The BLG class creates a tree if the ArrayList contains three or more GeoNodes. As the startpoint and the stoppoint of each polyline is implicit, and therefore not included in the BLG-tree, three points is the absolute minimum amount of points needed to be able to create a tree. The actual building of the tree quite simply calculates which point in the polyline that is furthest away from a line drawn between the startpoint and the stoppoint, makes this the root of the tree, and repeats recursively to both sides until all the points have been added to the tree.
To calculate the distance between the line and the point, I have used the following procedure:
The approximations are generated by performing a search and comparing the error values in the GeoNodes with a given error value as the tree is traversed.

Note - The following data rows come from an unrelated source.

(** * RGB mood lamp: the non-blocking colour-cube traversal

    A shallow embedding of [RGB_LED_Mood_Lamp_NoBlock.ino]: the coordinate
    model, the two vertex selectors ([MD_Random] and the packed-nibble
    [path] cursor), the [traverse] state machine and the [loop] scheduler
    pass, followed by the properties established about them.

    Conventions.
    - C integers are [Z] with the wrap-around of their width written out
      ([u8], [u16], [u32]).
    - [millis()] is read at most once per call of [traverse] and of [loop];
      the value it returns in a call is the argument [now] of that call.
    - [analogWrite(pin, value)] appends the event [(pin, value)] to the
      [sink] of the machine.
    - Reading [path] or [vertex] outside the array is undefined in C; the
      model returns [None] there. *)

From Stdlib Require Import ZArith List Lia Bool.
From Equations Require Import Equations.
Import ListNotations.
Local Open Scope Z_scope.

(** ** Build-time configuration (the [#define]s) *)

Definition R_PIN : Z := 3.
Definition G_PIN : Z := 5.
Definition B_PIN : Z := 6.

Definition MIN_RGB_VALUE : Z := 10.
Definition MAX_RGB_VALUE : Z := 255.

Definition TRANSITION_DELAY : Z := 100.
Definition WAIT_DELAY : Z := 500.

(** ** Machine integers *)

Definition u8 (n : Z) : Z := n mod 2 ^ 8.
Definition u16 (n : Z) : Z := n mod 2 ^ 16.
Definition u32 (n : Z) : Z := n mod 2 ^ 32.

(** ** Coordinate model *)

(** [typedef struct { uint8_t x, y, z; } coord;] *)
Record coord : Type := mkCoord { x : Z; y : Z; z : Z }.

(** [const coord vertex[]] *)
Definition vertex : list coord :=
  [ mkCoord 0 0 0;   (* 0 *)
    mkCoord 0 0 1;   (* 1 *)
    mkCoord 0 1 1;   (* 2 *)
    mkCoord 0 1 0;   (* 3 *)
    mkCoord 1 1 0;   (* 4 *)
    mkCoord 1 0 0;   (* 5 *)
    mkCoord 1 0 1;   (* 6 *)
    mkCoord 1 1 1 ]. (* 7 *)

Definition MAX_VERTICES : Z := Z.of_nat (length vertex).

(** [vertex[k]], undefined outside the array. *)
Definition vertex_at (k : Z) : option coord :=
  if (0 <=? k) && (k <? MAX_VERTICES) then nth_error vertex (Z.to_nat k)
  else None.

(** [c ? MAX_RGB_VALUE : MIN_RGB_VALUE] *)
Definition level (c : Z) : Z :=
  if c =? 0 then MIN_RGB_VALUE else MAX_RGB_VALUE.

(** The three assignments [v.x = (vertex[k].x ? MAX_RGB_VALUE : MIN_RGB_VALUE)],
    ... of [setup] and of the path wrap in [loop]. *)
Definition materialize (c : coord) : coord :=
  mkCoord (level (x c)) (level (y c)) (level (z c)).

(** ** The traversal engine *)

Module Traverse.

(** [static enum { S_INIT, S_LOOP, S_WAITTRANS, S_WAITDELAY } state] *)
Inductive state_t : Type := S_INIT | S_LOOP | S_WAITTRANS | S_WAITDELAY.

Definition state_eqb (a b : state_t) : bool :=
  match a, b with
  | S_INIT, S_INIT | S_LOOP, S_LOOP
  | S_WAITTRANS, S_WAITTRANS | S_WAITDELAY, S_WAITDELAY => true
  | _, _ => false
  end.

(** The function-local statics of [traverse]. *)
Record statics : Type := mkStatics {
  state : state_t;
  timeStart : Z;   (* uint32_t *)
  timeDelay : Z;   (* uint32_t *)
  idx : Z;         (* uint16_t *)
  dx : Z;          (* int16_t *)
  dy : Z;
  dz : Z
}.

Definition initial : statics := mkStatics S_INIT 0 0 0 0 0 0.

End Traverse.
Import Traverse.

(** One [analogWrite(pin, value)] call. *)
Definition pwm_write : Type := (Z * Z)%type.

(** The global [v], the statics of [traverse] and the PWM events so far
    (oldest first). *)
Record machine : Type := mkMachine {
  v : coord;
  trav : statics;
  sink : list pwm_write
}.

Definition analogWrite (pin value : Z) (m : machine) : machine :=
  mkMachine (v m) (trav m) (sink m ++ [(pin, value)]).

(** [bool traverse(int16_t _dx, int16_t _dy, int16_t _dz)].
    The [default:] arm of the [switch] is not reachable: [state] only ever
    holds one of the four enumerators. The sum [v.x + dx] is taken in [int]
    and stored back into a [uint8_t]. *)
Definition traverse (now _dx _dy _dz : Z) (m : machine) : bool * machine :=
  let t := trav m in
  if state_eqb (state t) S_INIT && (_dx =? 0) && (_dy =? 0) && (_dz =? 0)
  then (true, m)
  else
    let m' :=
      match state t with
      | S_INIT =>
          mkMachine (v m)
            (mkStatics S_LOOP (timeStart t) (timeDelay t) 0 _dx _dy _dz)
            (sink m)
      | S_LOOP =>
          if idx t >=? MAX_RGB_VALUE - MIN_RGB_VALUE
          then
            mkMachine (v m)
              (mkStatics S_WAITDELAY now WAIT_DELAY (idx t) (dx t) (dy t) (dz t))
              (sink m)
          else
            let m1 := analogWrite R_PIN (x (v m)) m in
            let m2 := analogWrite G_PIN (y (v m1)) m1 in
            let m3 := analogWrite B_PIN (z (v m2)) m2 in
            mkMachine
              (mkCoord (u8 (x (v m3) + dx t))
                       (u8 (y (v m3) + dy t))
                       (u8 (z (v m3) + dz t)))
              (mkStatics S_WAITTRANS now TRANSITION_DELAY
                         (u16 (idx t + 1)) (dx t) (dy t) (dz t))
              (sink m3)
      | S_WAITTRANS | S_WAITDELAY =>
          if u32 (now - timeStart t) >=? timeDelay t
          then
            mkMachine (v m)
              (mkStatics
                 (if state_eqb (state t) S_WAITDELAY then S_INIT else S_LOOP)
                 (timeStart t) (timeDelay t) (idx t) (dx t) (dy t) (dz t))
              (sink m)
          else m
      end in
    (state_eqb (state (trav m')) S_INIT, m').

(** The polling that [loop] does in its [S_ANIMATE] state: call [traverse]
    with the same deltas, once per clock reading, until it returns [true].
    [None] when the readings run out first. *)
Fixpoint run_session (clock : list Z) (d : Z * Z * Z) (m : machine)
  : option machine :=
  match clock with
  | [] => None
  | now :: rest =>
      let '(ddx, ddy, ddz) := d in
      let '(done, m') := traverse now ddx ddy ddz m in
      if done then Some m' else run_session rest d m'
  end.

(** [vertex[v2].x-vertex[v1].x, vertex[v2].y-vertex[v1].y,
    vertex[v2].z-vertex[v1].z], the arguments [loop] passes to [traverse]. *)
Definition deltas (v1 v2 : Z) : option (Z * Z * Z) :=
  match vertex_at v1, vertex_at v2 with
  | Some a, Some b => Some (x b - x a, y b - y a, z b - z a)
  | _, _ => None
  end.

(** The machine as [setup] leaves it. *)
Definition setup : option machine :=
  match vertex_at 0 with
  | Some c => Some (mkMachine (materialize c) Traverse.initial [])
  | None => None
  end.

(** ** Vertex selection *)

(** The [while (n > 0)] loop of [MD_Random]: [r = r + (n % 10); n = n/10;]
    with [r] a [uint16_t]. *)
Equations? digit_loop (n r : Z) : Z by wf (Z.to_nat n) lt :=
  digit_loop n r with Z_gt_dec n 0 => {
    | left _ := digit_loop (Z.quot n 10) (u16 (r + Z.rem n 10));
    | right _ := r }.
Proof.
  rewrite Z.quot_div_nonneg by lia.
  assert (n / 10 < n) by (apply Z.div_lt; lia).
  assert (0 <= n / 10) by (apply Z.div_pos; lia).
  lia.
Qed.

(** [uint16_t MD_Random(int nMax)], with [now] the value of [millis()]. *)
Definition MD_Random (now nMax : Z) : Z :=
  u16 (Z.rem (digit_loop now 0) nMax).

(** [const uint8_t path[]] *)
Definition path : list Z :=
  [ 0x01; 0x23; 0x45; 0x67; 0x21; 0x65; 0x00;          (* trace the edges *)
    0x26; 0x41; 0x35; 0x71; 0x25; 0x36; 0x14; 0x70 ].  (* do the diagonals *)

Definition MAX_PATH_SIZE : Z := Z.of_nat (length path).

(** [path[k]], undefined outside the array. *)
Definition path_at (k : Z) : option Z :=
  if (0 <=? k) && (k <? MAX_PATH_SIZE) then nth_error path (Z.to_nat k)
  else None.

Module Loop.

(** [static enum { S_LOOP, S_ANIMATE } state] *)
Inductive state_t : Type := S_LOOP | S_ANIMATE.

(** The function-local statics of [loop]; [i] is the nibble cursor of the
    fixed-path build. *)
Record statics : Type := mkStatics {
  state : state_t;
  v1 : Z;   (* uint8_t *)
  v2 : Z;   (* uint8_t *)
  i : Z     (* int *)
}.

Definition initial : statics := mkStatics S_LOOP 0 0 0.

End Loop.

(** The fixed-path arm of [loop]'s [S_LOOP] case, entered after [v1 = v2]:
    the cursor test [i++ >= 2*MAX_PATH_SIZE] with its reset and re-anchoring,
    then the nibble read. Returns the new cursor, the new [v2] and, when the
    cursor was reset, the coordinate that [v] is re-initialised to. *)
Definition next_path_vertex (cur prev : Z) : option (Z * Z * option coord) :=
  let wrapped :=
    if cur >=? 2 * MAX_PATH_SIZE
    then match vertex_at prev with
         | Some c => Some (0, Some (materialize c))
         | None => None
         end
    else Some (cur + 1, None) in
  match wrapped with
  | None => None
  | Some (i', anchor) =>
      match path_at (Z.shiftr i' 1) with
      | None => None
      | Some b =>
          let nv :=
            if negb (Z.land i' 1 =? 0) then Z.land b 0xf else Z.shiftr b 4 in
          Some (i', nv, anchor)
      end
  end.

(** The [S_LOOP] case of [loop]: [v1 = v2], then the selector chosen at
    build time by [RANDOM_DISPLAY]. *)
Definition select_vertex (RANDOM_DISPLAY : bool) (now : Z) (l : Loop.statics)
  : option (Loop.statics * option coord) :=
  if RANDOM_DISPLAY
  then Some (Loop.mkStatics Loop.S_ANIMATE (Loop.v2 l)
               (u8 (MD_Random now MAX_VERTICES)) (Loop.i l), None)
  else
    match next_path_vertex (Loop.i l) (Loop.v2 l) with
    | Some (i', nv, anchor) =>
        Some (Loop.mkStatics Loop.S_ANIMATE (Loop.v2 l) nv i', anchor)
    | None => None
    end.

As long as the error values in the GeoNodes are larger than the given error value, the GeoNodes are added to the output list. When an error value is too small the recursion in that subtree stops.

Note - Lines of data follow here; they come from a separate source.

(** * Satellite image service: retry, region cover, cell counts, worker pool

    A shallow embedding of the Go package [satservice]
    (service.go: [retry], [worker], [pool]; query.go: [getImageCount],
    [getImagesFromBucket]; geometry.go: [regionCover], [imagesByRegion])
    and the properties of its specification.

    Conventions.
    - Go's [int], [int64] and [time.Duration] are 64-bit two's complement
      integers: values are [Z], every arithmetic result goes through
      [GoInt.wrap].
    - A Go [error] is modelled by its message.
    - Goroutines and channels are modelled by a transition function on a
      state that holds every goroutine at its next channel operation; the
      scheduler is a list of choices, one per transition. *)

From Stdlib Require Import ZArith Lia Ascii DecimalString.
From stdpp Require Import base numbers list strings.

Open Scope Z_scope.

(* ================================================================= *)
(** ** Machine integers *)

Module GoInt.

Definition maxInt : Z := 2 ^ 63 - 1.
Definition minInt : Z := - 2 ^ 63.

Definition inRange (z : Z) : Prop := minInt <= z <= maxInt.

(** Two's complement reduction of a mathematical result. *)
Definition wrap (z : Z) : Z := (z + 2 ^ 63) mod 2 ^ 64 - 2 ^ 63.

Definition add (a b : Z) : Z := wrap (a + b).
Definition sub (a b : Z) : Z := wrap (a - b).
Definition mul (a b : Z) : Z := wrap (a * b).
(** Go's [/] truncates towards zero. *)
Definition quot (a b : Z) : Z := wrap (a ÷ b).

(** [%d] of [fmt]. *)
Definition show (z : Z) : string := NilZero.string_of_int (Z.to_int z).

End GoInt.

(** A Go [error] value, by its [Error()] text; [None] is [nil]. *)
Definition error : Type := string.

(* ================================================================= *)
(** ** service.go: retry *)

Module Retry.

(** What [retry] does to the outside world, in order. *)
Inductive event : Type :=
| Invoke                  (* callback() *)
| Int63n (n r : Z)        (* rand.Int63n(n) returned r *)
| Sleep (d : Z).          (* time.Sleep(d) *)

Inductive outcome : Type :=
| Nil                     (* return nil *)
| Err (msg : error)       (* return fmt.Errorf(...) *)
| Panic.                  (* rand.Int63n panics when n <= 0 *)

Record run (St : Type) : Type := mkRun {
  final : St;             (* state of the callback's captured variables *)
  trace : list event;
  result : outcome
}.
Arguments mkRun {St} _ _ _.
Arguments final {St} _.
Arguments trace {St} _.
Arguments result {St} _.

Definition before {St} (evs : list event) (r : run St) : run St :=
  mkRun (final r) (evs ++ trace r) (result r).

(** fmt.Errorf("after %d attempts, last error: %s", attempts, err) *)
Definition errorf (attempts : Z) (err : error) : error :=
  "after " +:+ GoInt.show attempts +:+ " attempts, last error: " +:+ err.

(** rand.Int63n(n) for [0 < n]: the accepted raw draw reduced modulo n. *)
Definition int63n (n raw : Z) : Z := raw mod n.

Section Loop.
Context {St : Type}.
(** The callback is a closure: it reads and writes captured variables
    ([St]) and returns an error or nil. *)
Variable callback : St -> St * option error.

(** The loop [for i := 0; ; i++] from the value [i] on.  [rnd] is the
    random source: [rnd 0] is the next raw draw. [fuel] bounds the number
    of iterations. *)
Fixpoint retry_loop (fuel : nat) (i attempts sleep : Z) (rnd : nat -> Z)
    (st : St) : option (run St) :=
  match fuel with
  | O => None
  | S fuel' =>
    let '(st', err) := callback st in
    match err with
    | None => Some (mkRun st' [Invoke] Nil)
    | Some e =>
      if i >=? GoInt.sub attempts 1 then
        Some (mkRun st' [Invoke] (Err (errorf attempts e)))
      else if sleep <=? 0 then
        Some (mkRun st' [Invoke] Panic)
      else
        let jitter := int63n sleep (rnd 0%nat) in
        let sleep' := GoInt.add sleep (GoInt.quot jitter 2) in
        before [Invoke; Int63n sleep jitter; Sleep sleep']
          <$> retry_loop fuel' (GoInt.add i 1) attempts sleep'
                (fun n => rnd (S n)) st'
    end
  end.

(** The loop leaves at the latest when [i] reaches [attempts - 1]. *)
Definition retry_fuel (attempts : Z) : nat :=
  S (Z.to_nat (GoInt.sub attempts 1)).

Definition retry (attempts sleep : Z) (rnd : nat -> Z) (st : St)
    : option (run St) :=
  retry_loop (retry_fuel attempts) 0 attempts sleep rnd st.

End Loop.

(** An operation given by the outcome of each of its invocations; the
    captured state counts the invocations made. *)
Definition counting (op : nat -> option error) : nat -> nat * option error :=
  fun n => (S n, op n).

Definition is_invoke (ev : event) : bool :=
  match ev with Invoke => true | _ => false end.

Definition invocations (tr : list event) : nat :=
  length (List.filter is_invoke tr).

Definition sleeps (tr : list event) : list Z :=
  omap (fun ev => match ev with Sleep d => Some d | _ => None end) tr.

(** The shape of a trace that backs off from [baseDelay]: every draw is
    made on the current delay, half of it (the jitter added) lies in
    [0, delay/2), the sleep that follows lasts the delay plus that jitter,
    and this sum is the delay of the next round. *)
Fixpoint backoff (baseDelay : Z) (tr : list event) : Prop :=
  match tr with
  | [] => True
  | Invoke :: tr' => backoff baseDelay tr'
  | Int63n n r :: Sleep d :: tr' =>
      n = baseDelay /\ 0 <= r ÷ 2 /\ 2 * (r ÷ 2) < baseDelay /\
      d = baseDelay + r ÷ 2 /\ backoff d tr'
  | _ => False
  end.

Fixpoint nondecreasing (l : list Z) : Prop :=
  match l with
  | a :: (b :: _) as l' => a <= b /\ nondecreasing l'
  | _ => True
  end.

(** The delay [retry] has reached after [m] rounds of backoff from
    [sleep], with the draws [rnd]: the value of its variable [sleep] when
    it calls [rand.Int63n] for the round after these. *)
Fixpoint delayAt (m : nat) (sleep : Z) (rnd : nat -> Z) : Z :=
  match m with
  | O => sleep
  | S m' =>
    delayAt m' (GoInt.add sleep (GoInt.quot (int63n sleep (rnd 0%nat)) 2))
      (fun n => rnd (S n))
  end.

(** What lies between the invocations of a trace that backs off from
    [baseDelay] with the draws [rnd]: before every further invocation one
    draw on the current delay and one sleep; the jitter is the draw
    reduced to [0, delay), half of it lies in [0, delay/2), the sleep
    lasts the delay plus that half, and this sum is the delay of the next
    round. *)
Fixpoint rounds (baseDelay : Z) (rnd : nat -> Z) (tr : list event) : Prop :=
  match tr with
  | [] => True
  | Int63n n jitter :: Sleep d :: Invoke :: tr' =>
      n = baseDelay /\ jitter = int63n baseDelay (rnd 0%nat) /\
      0 <= jitter < baseDelay /\
      0 <= jitter ÷ 2 /\ 2 * (jitter ÷ 2) < baseDelay /\
      d = baseDelay + jitter ÷ 2 /\
      rounds d (fun n => rnd (S n)) tr'
  | _ => False
  end.

Definition paced (baseDelay : Z) (rnd : nat -> Z) (tr : list event) : Prop :=
  exists tr', tr = Invoke :: tr' /\ rounds baseDelay rnd tr'.

(** In every round of the trace the delay plus the jitter fits a 64-bit
    duration. *)
Definition fits (tr : list event) : Prop :=
  Forall (fun ev => match ev with
                    | Int63n n jitter => n + jitter ÷ 2 <= GoInt.maxInt
                    | _ => True
                    end) tr.

(** One draw and one sleep before every invocation but the first, and
    nothing after the last. *)
Fixpoint alternating (tr : list event) : Prop :=
  match tr with
  | [] => True
  | Int63n _ _ :: Sleep _ :: Invoke :: tr' => alternating tr'
  | _ => False
  end.

Definition interleaved (tr : list event) : Prop :=
  exists tr', tr = Invoke :: tr' /\ alternating tr'.

(** An operation that fails [k] times with "down" and then succeeds. *)
Definition fails_first (k : nat) : nat -> option error :=
  fun n => if (n <? k)%nat then Some "down"%string else None.

End Retry.

(* ================================================================= *)
(** ** geometry.go: regionCover *)

Module Geometry.

(** The part of github.com/golang/geo/s2 that [regionCover] calls.  The
    library is not part of the repository: its types are abstract and its
    functions are taken as given. *)
Class S2 : Type := {
  float64 : Type;
  LatLng : Type;
  Point : Type;
  Loop : Type;
  Polygon : Type;
  CellID : Type;
  LatLngFromDegrees : float64 -> float64 -> LatLng;
  PointFromLatLng : LatLng -> Point;
  LoopFromPoints : list Point -> Loop;
  PolygonFromLoops : list Loop -> Polygon;
  (** (&RegionCoverer{MaxLevel: maxLevel, MaxCells: maxCells}).Covering *)
  Covering : Z -> Z -> Polygon -> list CellID
}.

Section RegionCover.
Context `{S2}.

(** s2.PointFromLatLng(s2.LatLngFromDegrees(lat, lng)) *)
Definition pointAt (lat lng : float64) : Point :=
  PointFromLatLng (LatLngFromDegrees lat lng).

(** The loop [for len(coords) > 0] that parses coordinates into points.
    [None] is the run-time panic of [coords[1]] on a slice of length 1. *)
Fixpoint pairPoints (coords : list float64) (points : list Point)
    : option (list Point) :=
  match coords with
  | [] => Some points
  | lat :: rest =>
    match rest with
    | [] => None
    | lng :: rest' =>
      let p := pointAt lat lng in
      pairPoints rest' (points ++ [p])
    end
  end.

Definition coverOf (points : list Point) (maxLevel maxCells : Z)
    : list CellID :=
  let l1 := LoopFromPoints points in
  let loops := [l1] in
  let poly := PolygonFromLoops loops in
  Covering maxLevel maxCells poly.

Definition regionCover (coords : list float64) (maxLevel maxCells : Z)
    : option (list CellID) :=
  points ← pairPoints coords [];
  Some (coverOf points maxLevel maxCells).

End RegionCover.

(** A stand-in for the library, to run [regionCover] on concrete input:
    coordinates are integers (degrees), a point is its pair of
    coordinates, and the coverer answers one cell per vertex. *)
Definition toyS2 : S2 := {|
  float64 := Z;
  LatLng := Z * Z;
  Point := Z * Z;
  Loop := list (Z * Z);
  Polygon := list (list (Z * Z));
  CellID := nat;
  LatLngFromDegrees := fun lat lng => (lat, lng);
  PointFromLatLng := fun ll => ll;
  LoopFromPoints := fun pts => pts;
  PolygonFromLoops := fun loops => loops;
  Covering := fun _ _ poly => seq 0 (length (concat poly))
|}.

End Geometry.

(* ================================================================= *)
(** ** query.go: getImageCount; geometry.go: imagesByRegion *)

Module Dispatcher.

Definition bucketGranuleSize : Z := 13.

(** What BigQuery answers to one count query.  [query.Read] fails or
    hands out a row iterator; each [rows.Next(&row)] loads a row (given by
    its first column, an int64) or fails; at the end of the list
    [rows.Next] answers [iterator.Done]. *)
Inductive nextResult : Type :=
| Row (v : Z)
| NextErr (e : error).

Inductive readResult : Type :=
| ReadErr (e : error)
| Rows (its : list nextResult).

(** A [getImageCount] goroutine, at its next channel operation. *)
Inductive task : Type :=
| AtReadErr (e : error)
    (* [errors <- err] after [query.Read] failed; [rows] is nil *)
| AtNextErr (e : error) (count : Z) (row : option Z) (rest : list nextResult)
    (* [errors <- err] after [rows.Next] failed *)
| AtCount (count : Z)
    (* [channel <- count] *)
| Panicked
    (* at an operation that panics: [rows.Next] on the nil iterator,
       [row[0]] of the empty row, a send on the closed channel *)
| Finished.

(** The [for] loop of [getImageCount] from its head, up to the next
    channel operation.  [row] is the slice [row]: [None] while empty. *)
Fixpoint loop (count : Z) (row : option Z) (its : list nextResult) : task :=
  match its with
  | [] => AtCount count                             (* iterator.Done *)
  | NextErr e :: rest => AtNextErr e count row rest
  | Row v :: rest => loop (GoInt.add count v) (Some v) rest
  end.

Definition getImageCount (answer : readResult) : task :=
  match answer with
  | ReadErr e => AtReadErr e
  | Rows its => loop 0 None its
  end.

(** The goroutine once its error has been received: there is no [return]
    after [errors <- err].  After a failed [query.Read] it calls [Next] on
    the nil iterator; inside the loop it reads [row[0]], which panics on
    the empty slice and otherwise adds the previous row again. *)
Definition afterErrSend (t : task) : task :=
  match t with
  | AtReadErr _ => Panicked
  | AtNextErr _ count None _ => Panicked
  | AtNextErr _ count (Some v) rest => loop (GoInt.add count v) (Some v) rest
  | _ => t
  end.

(** The error a goroutine is trying to send, if any. *)
Definition reports (t : task) : option error :=
  match t with
  | AtReadErr e | AtNextErr e _ _ _ => Some e
  | _ => None
  end.

(** [imagesByRegion] itself: in its [select], between the receive of an
    error and its [return], or returned; [Died] when a panic has ended the
    process before it could return. *)
Inductive mainState : Type :=
| Collecting (todo : nat) (imageCount : Z)
    (* [todo] iterations of [for range cover] to go, this one included *)
| Received (err : error)
    (* [err := <-errChan] has taken the error; [return 0, err] is next *)
| Returned (ret : Z * option error)
| Died.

In this section I provide examples of what the results of this algorithm can look like. This program needs an input file and a value to determine the level of detail in the approximation. The first figure below shows the input data used to create the approximations shown in the following three figures. The input file is 230 KB, and the following table shows the amount of data produced by the approximations: (You can zoom in on details in the images by holding in ctrl and dragging the mouse to a square.)
| Approximation | none | 0.1 | 0.5 | 1.0 |
| KiloBytes | 230 | 200 | 94 | 42 |
| Number of points | 7714 | 6903 | 3202 | 1379 |
The input data used to generate the approximations.
Approximation with an error value of 0.1
Approximation with an error value of 0.5
Approximation with an error value of 1.0
The fact that the error values in the BLG-tree are not necessarily decreasing is the most obvious problem with this algorithm. However, in most cases this does not lead to any fatal visible errors in the output. As any result from this algorithm is an approximation of the original data, whether or not a couple of points that should have been included are left out is in most cases irrelevant.
Another problem, that really is more of an implementation problem than an error in the original algorithm, is how the distance between the lines and the points are calculated. In my implementation, and in many others, when the point is placed away from the line, the distance is calculated to a prolongation of the original line. This problem is illustrated in the figure below.
|
| Error in calculating the distance |
But as this error generally makes the distance to the point shorter, this error will not lead to any points beeing excluded that should be included, rather the opposite.
My main project is about creating an efficient method for combining generalisation with orthogonal range search on-the-fly, and the question is whether this generalisation algorithm is useful in that context. I have developed a double tree-structure to order the geographical points, and the objective of this module was to determine whether this type of tree could be included in that structure. However, since we need one such tree for each polyline, and the nodes in my structure are organized according to their x- and y-coordinates, with no regards to polylines at all, I am afraid I don't see how this can be done. Another issue is that with the need for many BLG-trees, this algorithm is not that much more efficient than the one I have already implemented.